EKONOMİK VE FİNANSAL KRİZLER DÜNYASINDA KISA BİR GEZİNTİ
İlk ekonomik ve/veya finansal kriz nerede ve hangi tarihte patlak verdi? Yakın tarihlerde yayımlanan ilginç bir makalede[1], ilk krizin İngiltere’de 1340 yılında ortaya çıktığı belirtilmektedir. Bu tarihten 18. yüzyılın sonuna uzanan zaman diliminde Avusturya, Fransa, İngiltere, İspanya, Portekiz ve Prusya’da yaşanan toplam 20 krizden 19’u dış borçtan kaynaklanmıştır. Fransa (8) ve İspanya (6) krizlerin sıklıkla görüldüğü ülkeler olarak ön plana çıkmaktadır. Özellikle son iki yüzyıla krizler damgasını vurmuştur. 2007 Sonbaharı’nda belirmeye başlayan ve 2008’de somutlaşan son küresel krize gelmeden önce, geçmişteki sarsıcı etkiler yaratmış krizlerden bir bölümüne kısaca göz atalım. |
Ondokuzuncu yüzyılın başlarından itibaren kriz sayısı katlanarak artmış ve giderek küresel boyutlar kazanmıştır. Bu gelişme rastlantısal değildir. Birinci sanayi devrimi paralelinde kapitalist sistemin yerleşme ve yaygınlaşmasıyla birlikte krizlere kapı aralanmıştır. 1825’de Büyük Britanya’yı vuran aşırı üretim krizi, 1836’dai bu ülkenin yanısıra halkaya ABD’yi de eklemiştir. 1847 krizinden yaklaşık olarak tüm Avrupa ülkeleri etkilenmiştir. 1856’de küresel boyutlara ulaşan yeni bir kriz belirmiştir. Tüm ülkelerin etkilendiği krizde imalat sanayiinde üretim başaşağı gitmiş, tüketim gerilemiş ve işsizlik hızla tırmanmıştır. Yerel çaptaki krizler bir yana, 1873’da Avusturya ve Almanya’da patlak veren ve tüm dünya ülkelerine yayılan kriz 1879’a dek etkilerini sürdürmüştür. Ancak 1873 krizi kapitalizmdeki dönüşümün habercisi olarak değerlendirilebilir. Dönüşüm; sanayi ve bankacılık sektörlerinde yoğunlaşma ve sanayi sermayesi ile banka sermayesinin bütünleşmesiyle gerçekleşmiştir. 1900-1903 krizi ise serbest rekabetçi kapitalizmden emperyalist döneme geçişi simgelemektedir.

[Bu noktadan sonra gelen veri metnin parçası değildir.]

(* ===== verification/Paging.v ===== *)
(** * kernel/paging.c and paging.h: page directories and page tables

    Directory and table entries are the 32-bit words of the unions [pde_t] and [pte_t]; their
    bit fields are written with [setf].  The two-dimensional arrays are flat, row [pid] from
    index [pid * 1024].  The addresses of the tables are the linker's choice ([Layout]). *)

From S2P Require Import Prelude Mem Tasks.

Definition TABLE_ADDRESS_SHIFT : Z := 12.

Definition TABLE_ADDRESS_MASK : Z := 0x3FF.

Definition VIDEO_MEM_START : Z := 0xB8.

Definition PAGE_SIZE : Z := 1024.

Definition KERNAL_START : Z := 0x400.

Definition PROGRAM_START : Z := 0x8000000.

Definition P_IMG : Z := 0x20.

Definition VIDEO_MEM_LOAD : Z := 31.

Definition PG_FOUR_KB : Z := 0x1000.

Definition PG_FOUR_MB : Z := 0x400000.

(** ** Bit fields *)

(** Assign [v] to the field of width [w] at bit [pos] of the word [e], and read it. *)
Definition setf (pos w v e : Z) : Z :=
  Z.lor (Z.ldiff e (Z.shiftl (Z.ones w) pos)) (Z.shiftl (Z.land v (Z.ones w)) pos).

Definition getf (pos w e : Z) : Z := Z.land (Z.shiftr e pos) (Z.ones w).

(** The assignments of a [pde_t]'s or [pte_t]'s fields, in the order of the source; bits 6 and 7
    are [zero] and [page_size] of a directory entry, [dirty] and [zero] of a table entry. *)
Definition set_entry (present read_write user_supervisor write_through cache_disabled accessed
    bit6 bit7 global avail e : Z) : Z :=
  setf 9 3 avail (setf 8 1 global (setf 7 1 bit7 (setf 6 1 bit6 (setf 5 1 accessed
    (setf 4 1 cache_disabled (setf 3 1 write_through (setf 2 1 user_supervisor
      (setf 1 1 read_write (setf 0 1 present e))))))))).

(** [physical_page_addr] and [page_table_addr]. *)
Definition set_addr (v e : Z) : Z := setf 12 20 v e.

(** ** State *)

Record paging := Paging {
  page_dir_table : arr;
  page_table : arr;
  user_page_table : arr;
  user_video_page : arr;
  cr0 : Z;
  cr3 : Z;
  cr4 : Z
}.

Class Layout := {
  pd_loc : Z;
  pt_loc : Z;
  upt_loc : Z;
  uvp_loc : Z
}.

(** The tables are aligned to 4 KB, lie in the kernel's page and do not overlap. *)
Class LayoutLaws `{Layout} := {
  pd_aligned : pd_loc mod 4096 = 0;
  pt_aligned : pt_loc mod 4096 = 0;
  upt_aligned : upt_loc mod 4096 = 0;
  uvp_aligned : uvp_loc mod 4096 = 0;
  pd_kernel : 0x400000 <= pd_loc /\ pd_loc + 65536 <= 0x800000;
  pt_kernel : 0x400000 <= pt_loc /\ pt_loc + 4096 <= 0x800000;
  upt_kernel : 0x400000 <= upt_loc /\ upt_loc + 4096 <= 0x800000;
  uvp_kernel : 0x400000 <= uvp_loc /\ uvp_loc + 65536 <= 0x800000;
  pd_pt : pd_loc + 65536 <= pt_loc \/ pt_loc + 4096 <= pd_loc;
  pd_upt : pd_loc + 65536 <= upt_loc \/ upt_loc + 4096 <= pd_loc;
  pd_uvp : pd_loc + 65536 <= uvp_loc \/ uvp_loc + 65536 <= pd_loc;
  pt_upt : pt_loc + 4096 <= upt_loc \/ upt_loc + 4096 <= pt_loc;
  pt_uvp : pt_loc + 4096 <= uvp_loc \/ uvp_loc + 65536 <= pt_loc;
  upt_uvp : upt_loc + 4096 <= uvp_loc \/ uvp_loc + 65536 <= upt_loc
}.

Section operations.
Context `{Layout}.

(** [&page_dir_table[pid]] and [user_video_page[pid]], as addresses. *)
Definition dir_addr (pid : Z) : Z := pd_loc + pid * PAGE_SIZE * 4.

Definition video_page_addr (pid : Z) : Z := uvp_loc + pid * PAGE_SIZE * 4.

(** The inline assembly that loads CR3 (and the macro [RELOAD_CR3]). *)
Definition reload_cr3 (addr cr4_bits : Z) (s : paging) : paging :=
  Paging (page_dir_table s) (page_table s) (user_page_table s) (user_video_page s)
    (Z.lor (cr0 s) 0x80000000) (Z.land addr 0xFFFFFFE7) (Z.lor (cr4 s) cr4_bits).

Definition paging_init (s : paging) : paging :=
  let '(pt, upt) :=
    for_ 0 PAGE_SIZE (fun i '(pt, upt) =>
      (pt.[i <- set_addr i (set_entry 0 0 0 0 0 0 0 0 0 0 (pt.[i]))],
       upt.[i <- set_addr i (set_entry 0 1 1 0 0 0 0 0 0 0 (upt.[i]))]))
      (page_table s, user_page_table s) in
  let pt := pt.[VIDEO_MEM_START <- setf 0 1 1 (pt.[VIDEO_MEM_START])] in
  let upt := upt.[VIDEO_MEM_START <- setf 0 1 1 (upt.[VIDEO_MEM_START])] in
  let pd := page_dir_table s in
  let pd := pd.[0 <- set_addr (Z.shiftr pt_loc TABLE_ADDRESS_SHIFT)
                       (set_entry 1 0 0 0 0 0 0 0 0 0 (pd.[0]))] in
  let pd := pd.[1 <- set_addr KERNAL_START (set_entry 1 1 0 0 0 0 0 1 1 0 (pd.[1]))] in
  let pd := for_ 2 PAGE_SIZE (fun i pd =>
    pd.[i <- set_addr (Z.shiftl i 10) (set_entry 0 1 0 0 0 0 0 0 0 0 (pd.[i]))]) pd in
  reload_cr3 pd_loc 0x10 (Paging pd pt upt (user_video_page s) (cr0 s) (cr3 s) (cr4 s)).

Definition with_pd (s : paging) (pd : arr) : paging :=
  Paging pd (page_table s) (user_page_table s) (user_video_page s) (cr0 s) (cr3 s) (cr4 s).

Definition paging_allocate (pid : Z) (s : paging) : Z * paging :=
  if (MAX_PID <=? pid) || (pid <? 0) then (-1, s)
  else
    let r := pid * PAGE_SIZE in
    let pd := page_dir_table s in
    let pd := pd.[r <- set_addr (Z.shiftr upt_loc TABLE_ADDRESS_SHIFT)
                         (set_entry 1 1 1 0 0 0 0 0 0 0 (pd.[r]))] in
    let pd := pd.[r + 1 <- set_addr KERNAL_START (set_entry 1 1 0 0 0 0 0 1 1 0 (pd.[r + 1]))] in
    let pd := pd.[r + P_IMG <- set_addr (Z.shiftl (pid + 1) 10)
                                 (set_entry 1 1 1 0 0 0 0 1 0 0 (pd.[r + P_IMG]))] in
    (0, with_pd s pd).

Definition paging_update_control (pid : Z) (s : paging) : Z * paging :=
  if (MAX_PID <=? pid) || (pid <? 0) then (-1, s)
  else (0, reload_cr3 (dir_addr pid) 0x90 s).

Definition paging_map_video (pid screen_start : Z) (s : paging) (m : mem) : Z * paging * mem :=
  if (pid <? 0) || (MAX_PID <=? pid) then (-1, s, m)
  else
    let r := pid * PAGE_SIZE in
    let uvp := for_ 0 PAGE_SIZE (fun i uvp =>
      uvp.[r + i <- set_addr 0 (set_entry 0 1 0 0 0 0 0 0 0 0 (uvp.[r + i]))]) (user_video_page s) in
    let v := r + VIDEO_MEM_START in
    let uvp := uvp.[v <- set_addr VIDEO_MEM_START (uvp.[v])] in
    let uvp := uvp.[v <- setf 0 1 1 (uvp.[v])] in
    let uvp := uvp.[v <- setf 2 1 1 (uvp.[v])] in
    let pd := page_dir_table s in
    let d := r + VIDEO_MEM_LOAD in
    let pd := pd.[d <- set_entry 1 1 1 0 0 0 0 0 0 0 (pd.[d])] in
    let pd := pd.[d <- set_addr (Z.shiftr (video_page_addr pid) TABLE_ADDRESS_SHIFT) (pd.[d])] in
    let m := st32 m screen_start (PROGRAM_START - PG_FOUR_MB + VIDEO_MEM_START * PG_FOUR_KB) in
    (0, reload_cr3 (dir_addr pid) 0x90
          (Paging pd (page_table s) (user_page_table s) uvp (cr0 s) (cr3 s) (cr4 s)), m).

Definition update_video_paging (pid addr : Z) (s : paging) : paging :=
  let v := pid * PAGE_SIZE + VIDEO_MEM_START in
  let uvp := user_video_page s in
  let uvp := uvp.[v <- set_addr (Z.land (Z.shiftr addr TABLE_ADDRESS_SHIFT) TABLE_ADDRESS_MASK)
                        (uvp.[v])] in
  reload_cr3 (dir_addr pid) 0x90
    (Paging (page_dir_table s) (page_table s) (user_page_table s) uvp (cr0 s) (cr3 s) (cr4 s)).
End operations.

(** ** The processor's address translation (IA-32, two levels, 4 MB pages)

    [other] is the memory outside the tables.  A supervisor access ignores the write-protect
    bits, since CR0.WP is not set. *)
Section mmu.
Context `{Layout} (other : Z -> Z).

Definition phys_word (s : paging) (a : Z) : Z :=
  if (pd_loc <=? a) && (a <? pd_loc + 65536) then (page_dir_table s).[(a - pd_loc) / 4]
  else if (pt_loc <=? a) && (a <? pt_loc + 4096) then (page_table s).[(a - pt_loc) / 4]
  else if (upt_loc <=? a) && (a <? upt_loc + 4096) then (user_page_table s).[(a - upt_loc) / 4]
  else if (uvp_loc <=? a) && (a <? uvp_loc + 65536) then (user_video_page s).[(a - uvp_loc) / 4]
  else other a.

(** Does the entry allow the access? *)
Definition allows (user write : bool) (e : Z) : bool :=
  (getf 0 1 e =? 1) && (negb user || (getf 2 1 e =? 1)) &&
  (negb (user && write) || (getf 1 1 e =? 1)).

Definition translate (s : paging) (user write : bool) (v : Z) : option Z :=
  if negb (Z.testbit (cr0 s) 31) then Some v
  else
    let pde := phys_word s (Z.land (cr3 s) 0xFFFFF000 + 4 * (v / 2 ^ 22)) in
    if negb (allows user write pde) then None
    else if (getf 7 1 pde =? 1) && Z.testbit (cr4 s) 4
    then Some (getf 22 10 pde * 2 ^ 22 + v mod 2 ^ 22)
    else
      let pte := phys_word s (getf 12 20 pde * 4096 + 4 * (v / 4096 mod 1024)) in
      if negb (allows user write pte) then None
      else Some (getf 12 20 pte * 4096 + v mod 4096).
End mmu.

(** ** Lemmas: bit fields *)

Lemma setf_testbit pos w v e n :
  0 <= pos -> 0 <= w -> 0 <= n ->
  Z.testbit (setf pos w v e) n
  = if (pos <=? n) && (n <? pos + w) then Z.testbit v (n - pos) else Z.testbit e n.
Proof.
  intros. unfold setf. rewrite Z.lor_spec, Z.ldiff_spec, !Z.shiftl_spec, Z.land_spec by lia.
  destruct (Z.leb_spec pos n); cbn [andb].
  - rewrite Z.testbit_ones_nonneg by lia.
    destruct (Z.ltb_spec (n - pos) w), (Z.ltb_spec n (pos + w)); try lia;
      cbn; rewrite ?andb_false_r, ?andb_true_r, ?orb_false_r; done.
  - rewrite !(Z.testbit_neg_r _ (n - pos)) by lia. cbn. by rewrite andb_true_r, orb_false_r.
Qed.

Dilimizde “büyük buhran” olarak adlandırılan ve geçmiştekilerden kapsam ve etki yönünden farklı olan kriz, Ekim 1929’da ABD’de borsanın çöküşü ile patlak vermiş ve yıkıcı etkileri, 1933’ün ikinci yarısına kadar artarak sürmüştür. Krizin boyutlarını gösterebilmek için birkaç göstergeye başvuralım: ABD’de 1929’da yüzde 3,2 olan işsizlik oranı 1932’de yüzde 24,9’a tırmanmış, aynı tarihlerde GSYH 103 milyar dolardan, 56 milyar dolara gerilemiştir. Dow Jones endeksinin seyri Wall Street’teki çöküşü ortaya koymaktadır; Eylül 1929’da 381,17 olan endeks , Temmuz 1932’de 41,22’ye gerilemiştir! Başta ABD olmak üzere tüm dünyayı derinden etkileyen kriz, iktisat politikalarını ve dünyanın siyasi dokusunu değiştirmiştir. ABD’den başlamak üzere devlet müdahalesi ve düzenleyiciğine dayalı iktisat politikaları benimsenmiş ve yaygınlık kazanmıştır. Siyasi açıdan en sarsıcı deprem Almanya’da yaşanmıştır. Ekonomik kriz sarsıcı sosyal ve siyasal sonuçlar doğurmuştur. Nazi Partisi (NSDAP) güç kazanmış, 1928’de Reichstag’da 12 milletvekiline sahip olan parti, 1932’de 238 milletvekilini Reichstag’a sokmuş ve Hitler şansölye koltuğuna oturmuştur. Bu süreç 2. Dünya Savaşı’yla sonuçlanacaktır.
Savaş sonrasındaki ilk küresel kriz 1973-1975 kesitinde ortaya çıkmış, 1980’lerin başlarına dek piyasa ekonomileri toparlanamamıştır. 1970’li yıllar piyasa ekonomileri açısından “kayıp on yıl” olarak nitelendirilmektedir. Göstergelere kısaca göz atılırsa; sınai üretim endeksindeki düşme yüzde olarak ABD’de 13, Japonya’da 20, Almanya’da 22, Büyük Britanya’da 10, Fransa’da 13 ve İtalya’da 14 olmuştur. Aralık 1973 ile Aralık 1974 arasında borsa endeksi yüzde olarak ABD’de 33, Japonya’da 17, Almanya’da 10, Büyük Britanya’da 56, Fransa’da 33 ve İtalya’da 28 oranlarında gerilemiştir. 1974’de, bir yıl öncesine göre iflas eden şirket sayısındaki artış yüzde 6 (ABD) ile yüzde 47 (Büyük Britanya) arasında değişmektedir. 1975 yılının ortalarında gelişmiş piyasasa ekonomilerindeki işsiz sayısı 15 milyonu bulurken, 10 milyon kişi de kısa süreli işlerle durumu idare etmektedir. Bu koşullarda çalışan kesimin reel ücretleri düşmüştür.[2]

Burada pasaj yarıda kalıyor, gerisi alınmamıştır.